Bring the vibe
By Wadjet Eye Games
Released on Nintendo Switch in July 2021
I got Covid on my honeymoon last month, maybe during our layover in Dallas, where Jess and I de-masked to eat fish and chips at a restaurant in the center of the terminal. We were hangry and a little spooked to be in Texas, where it’s been open season on trans kids and reproductive rights. I don’t know. How palpable is that shit in somewhere as transient as an airport? Maybe we coastal elitists or whatever brought the vibe. No one seemed to give a fuck when we held hands, but it still felt weird and scary, as it always does. Alas. After eating, we re-masked, boarded our connecting flight, and finished our trip.
I felt sick the next day. The day after that, I tested positive. It was jarring, seeing that red line appear so boldly, so immediately on the test strip. I laughed, because what else was there to do? I thought about the millions dead worldwide, the way the pandemic has been used as a political cudgel, how we’ve all collectively thrown caution to the wind in the name of convenience and some imagined normalcy. I wondered how many people I may have infected along the way. I worried about our trip being ruined.
Jess got sick too, of course, her symptoms a day behind mine. Despite our misery, we somehow managed to have a lovely week of desert drives, socially distanced hikes, and falling asleep to podcasts. We soaked in the hot tub and looked at the stars. We sucked down ice pops to stay hydrated.
Unavowed got me through a lot of our downtime. My body aches and congestion kept me awake while my fatigue incapacitated me. I needed distraction. I needed something both fresh and familiar.

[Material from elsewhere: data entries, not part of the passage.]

Lemma T_schedule n c :
  triple (W (tasks_ok (Some c)) 1 0 false (Some c)) (schedule_n n) (fun _ => runs).
Proof.
  destruct n as [|n]; [apply triple_stuck|]. cbn [schedule_n]. unfold schedule_with.
  apply T_get. intros m s [HW <-]. assert (E : _scheduler_postpone_count (ev s) = 0) by apply HW.
  rewrite E. cbn [negb Z.eqb]. revert s HW E. intros s HW _. revert s HW.
  apply T_get. intros cc s [HW <-]. assert (E : current_task (ev s) = Some c) by apply HW.
  rewrite E. revert s HW E. intros s HW _. revert s HW.
  assert (Hsw : forall t, triple (W (taken t (Some c)) 1 0 false (Some c)) (switch t) (fun _ => runs)).
  { intros t. eapply triple_conseq; [apply T_switch|done|]. intros ? s Hs. by exists t. }
  eapply triple_bind; [apply (T_q _ _ (fun x a => match x with
     Some t => taken t (Some c) a | None => tasks_ok (Some c) a end))|].
  { intros a Hok. assert (Hc : present c a) by (destruct (ok_current _ _ _ Hok c eq_refl) as (k & Hk); by exists k).
    destruct (dequeue_ready _ _ _ Hok Hc) as (x & a' & Hrun & Hx). exists x, a'. split; [done|].
    destruct x; [by destruct Hx|]. by destruct Hx as [-> _]. }
  intros [t|]; cbv beta iota.
  - eapply triple_bind; [|intros ?; apply Hsw]. apply T_update; [auto with stable|].
    intros u a [= <-]. apply taken_present.
  - eapply triple_bind; [apply (T_fields c (fun _ _ => True))|].
    { intros a Hok. destruct (ok_current _ _ _ Hok c eq_refl) as (k & Hk). by exists k. }
    intros k; cbv beta. case_bool_decide as Hk.
    + eapply triple_conseq; [by apply (T_env _ (running c))|intros s; apply W_conseq|intros ? s Hs; by exists c].
      intros a [Hok (ka & Ha & <-)]. split; [done|]. by exists ka.
    + eapply triple_bind; [|intros t; apply Hsw].
      eapply triple_conseq; [apply T_idle|intros s; apply W_conseq|intros t s Hs; exact Hs].
      intros a [Hok (ka & Ha & <-)]. split; [done|]. by exists ka.
Qed.

(** *** The outermost release *)

Definition inv0 (s : sched queues) : Prop := exists c, W (running c) 0 0 false (Some c) s.

Lemma T_runs_unlock : triple runs unlock (fun _ => inv).
Proof.
  intros s (c & HW). pose proof (T_unlock (running c) 1 0 false (Some c) ltac:(lia) s HW) as Hu.
  destruct (unlock s) as [[? s']| | |]; try done. destruct Hu as [Hu Hi]. exists c. auto.
Qed.

Lemma T_release_true c : triple (W (tasks_ok (Some c)) 1 1 true (Some c)) _release_scheduler_lock (fun _ => inv).
Proof.
  unfold _release_scheduler_lock. apply (T_release_outer _ runs); [|done|apply T_runs_unlock].
  intros _. apply T_schedule.
Qed.

Lemma T_release_any b c : triple (W (running c) 1 1 b (Some c)) _release_scheduler_lock (fun _ => inv).
Proof.
  destruct b.
  - eapply triple_conseq; [apply T_release_true|intros s; apply W_conseq; by intros a []|done].
  - unfold _release_scheduler_lock. apply (T_release_outer _ runs); [done| |apply T_runs_unlock].
    intros _ s HW. by exists c.
Qed.

Lemma triple_inv0 {A} (m : K (sched queues) A) Q :
  (forall c, triple (W (running c) 0 0 false (Some c)) m Q) -> triple inv0 m Q.
Proof. intros Hm s (c & HW). by apply (Hm c). Qed.

(** *** The functions of the interface *)

(** [c] is about to leave the processor with the state [reason]: it already is
    where a task of that state has to be. *)
Definition leaving (c : tid) (reason : task_state) (a : queues) : Prop :=
  ok_but (Some c) (Some c) a /\ has c (fun _ i => home_of reason i) a.

(** A property that does not depend on [c]. *)
Definition apart (c : tid) (F : queues -> Prop) : Prop := forall k a, F a -> F (put c k a).

Lemma apart_has c u P : u <> c -> apart c (has u P).
Proof. intros Hu k a (ku & Hk & HP). exists ku. by rewrite put_lookup, decide_False. Qed.

Lemma T_set_state c reason F l p b : reason <> TASK_RUNNING -> apart c F ->
  triple (W (fun a => leaving c reason a /\ F a) l p b (Some c)) (onq (tq_modify c (set_state reason)))
    (fun _ => W (fun a => tasks_ok (Some c) a /\ F a) l p b (Some c)).
Proof.
  intros Hr HF. apply T_q. intros a [[Hok (k & Hk & Hh)] Hf]. eexists _, _.
  split; [by apply modify_run|]. split; [|by apply HF].
  eapply (ok_close c); [by eapply put_ok|apply lookup_insert_eq|done|done].
Qed.

Lemma T_block_outer c reason : reason <> TASK_RUNNING ->
  triple (W (leaving c reason) 0 0 false (Some c)) (tasks_block_current reason) (fun _ => inv).
Proof.
  intros Hr. unfold tasks_block_current. eapply triple_bind; [apply T_acquire; lia|]. intros ?; cbv beta.
  apply T_current. eapply triple_bind.
  { eapply triple_conseq; [by apply (T_set_state c reason (fun _ => True) 1 1 false)|intros s; apply W_conseq; auto|].
    intros x0 s Hs. exact Hs. }
  intros ?; cbv beta. eapply triple_bind; [by apply T_postponed|]. intros ?; cbv beta.
  eapply triple_conseq; [apply (T_release_true c)|intros s; apply W_conseq; by intros a []|done].
Qed.

Lemma T_block_nested c reason F b : reason <> TASK_RUNNING -> apart c F ->
  triple (W (fun a => leaving c reason a /\ F a) 1 1 b (Some c)) (tasks_block_current reason)
    (fun _ => W (fun a => tasks_ok (Some c) a /\ F a) 1 1 true (Some c)).
Proof.
  intros Hr HF. unfold tasks_block_current. eapply triple_bind; [apply T_acquire; lia|]. intros ?; cbv beta.
  apply T_current. eapply triple_bind; [by apply T_set_state|]. intros ?; cbv beta.
  eapply triple_bind; [by apply T_postponed|]. intros ?; cbv beta. by apply (T_release_nested _ _ 2 2).
Qed.

Definition paused (t : tid) : queues -> Prop := has t (fun st i => st = TASK_PAUSED /\ i = None).

(** A paused task goes to the end of the ready queue. *)
Lemma unpause t cur a : tasks_ok cur a -> paused t a ->
  exists a', (modify t (set_state TASK_READY) ;; enqueue QReady t) a = Done (tt, a') /\
    tasks_ok cur a' /\ (forall u P, u <> t -> has u P a -> has u P a').
Proof.
  intros Hok (k & Hk & Hs & Hi). pose proof (ok_weaken (Some t) _ _ Hok) as Hb.
  pose proof (put_ok t k (mkATask (set_state TASK_READY (a_fields k)) (a_in k)) cur a Hb Hk eq_refl) as Hp.
  pose proof (enqueue_ok QReady t _ cur _ Hp (lookup_insert_eq _ _ _) Hi) as He.
  eexists. split; [|split].
  - rewrite (run_bind_done _ _ _ _ _ (modify_run _ _ _ _ Hk)).
    apply enqueue_run; [apply lookup_insert_eq|done].
  - by eapply (ok_close t); [exact He|apply lookup_insert_eq|..].
  - intros u P Hu (ku & Hku & HP). exists ku. cbn. by rewrite !lookup_insert_ne.
Qed.

(** Two operations on the queues at the head of a block. *)
Lemma T_q2k {A B C} (m : K queues A) (m' : K queues B) (f : B -> K (sched queues) C)
    (R : queues -> Prop) (R' : B -> queues -> Prop) l p b cur Q :
  (forall a, R a -> exists x a', (m ;; m') a = Done (x, a') /\ R' x a') ->
  (forall x, triple (W (R' x) l p b cur) (f x) Q) ->
  triple (W R l p b cur) (onq m ;; (onq m' ≫= f)) Q.
Proof.
  intros Hm Hf s HW. rewrite <- run_bind_assoc.
  revert s HW. eapply triple_bind; [by apply T_q2|exact Hf].
Qed.

Lemma T_unblock_nested t c b :
  triple (W (fun a => tasks_ok (Some c) a /\ paused t a) 1 1 b (Some c)) (tasks_unblock t)
    (fun _ => W (tasks_ok (Some c)) 1 1 b (Some c)).
Proof.
  unfold tasks_unblock. eapply triple_bind; [apply T_acquire; lia|]. intros ?; cbv beta.
  eapply T_q2k with (R' := fun _ => tasks_ok (Some c)).
  { intros a [Hok Hp]. destruct (unpause t _ a Hok Hp) as (a' & Hrun & Hok' & _). eauto. }
  intros ?; cbv beta. by apply (T_release_nested _ _ 2 2).
Qed.

Lemma T_unblock t c :
  triple (W (fun a => running c a /\ paused t a) 0 0 false (Some c)) (tasks_unblock t) (fun _ => inv).
Proof.
  unfold tasks_unblock. eapply triple_bind; [apply T_acquire; lia|]. intros ?; cbv beta.
  eapply T_q2k with (R' := fun _ => running c); [|intros ?; apply T_release_any].
  intros a [[Hok Hc] Hp]. destruct (unpause t _ a Hok Hp) as (a' & Hrun & Hok' & Ho).
  eexists _, _. split; [exact Hrun|]. split; [done|]. apply Ho; [|done].
  intros ->. destruct Hc as (k & Hk & Hs), Hp as (k' & Hk' & Hs' & _). congruence.
Qed.

Lemma T_schedule_call c : triple (W (running c) 0 0 false (Some c)) tasks_schedule (fun _ => inv).
Proof.
  unfold tasks_schedule. eapply triple_bind; [apply T_acquire; lia|]. intros ?; cbv beta.
  eapply triple_bind; [by apply T_postponed|]. intros ?. apply T_release_any.
Qed.

Lemma running_unqueued c a : running c a -> exists k, tcbs a !! c = Some k /\ a_in k = None /\
  state (a_fields k) = TASK_RUNNING.
Proof.
  intros [Hok (k & Hk & Hs)]. exists k. split; [done|]. split; [|done].
  pose proof (ok_home _ _ _ Hok c k Hk ltac:(done)) as Hh. unfold at_home, home_of in Hh. by rewrite Hs in Hh.
Qed.

(** The running task enters a queue. *)
Lemma enqueue_running q c reason a : running c a -> home_of reason (Some q) ->
  exists a', enqueue q c a = Done (tt, a') /\ leaving c reason a' /\
    (forall u P, u <> c -> has u P a -> has u P a').
Proof.
  intros Hr Hh. destruct (running_unqueued _ _ Hr) as (k & Hk & Hi & Hs). destruct Hr as [Hok _].
  eexists. split; [by apply enqueue_run|]. split; [split|].
  - apply enqueue_ok; [by apply ok_weaken|done|done].
  - eexists. split; [apply lookup_insert_eq|done].
  - intros u P Hu (ku & Hku & HP). exists ku. cbn. by rewrite lookup_insert_ne.
Qed.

Like many other point-and-click games I’ve played in recent years, Unavowed hews closely to the LucasArts template: quippy dialogue, obscure lateral thinking puzzles, and a series of discrete environments, each with its own secret to unlock. There’s comfort in that formula. I was mostly friendless during my tween years; I found solace in Indiana Jones and the Fate of Atlantis and the Monkey Island series. I sat in front of the family computer and went on adventures.
What I’m saying is that I liked this game, whose violence and adult language felt both surprising and necessary, whose multiple characters invited multiple playthroughs, whose meaningful diversity was only somewhat undercut by the gross orientalism and copaganda. I stuck around for the end credits and saw that the voice casting was largely race-appropriate. People of color got paid. They were heard.
I finished Unavowed in a Palm Springs Motel 6, while Jess and I quarantined for as long as we could afford before our rescheduled flight home. I got what was probably the bad ending, which left me feeling bad. I have fucking Covid. Give me something better. Save-scumming my way back to the climactic scene, I altered my choices and got a mixed success, an ending that offered me an uncertain future, rife with compromise and sacrifice. That was good enough. I put down the Switch and took some cold medicine with water from the bathroom sink. Jess dozed in bed. I got under the covers and joined her. We slept the rest of the day and through the night.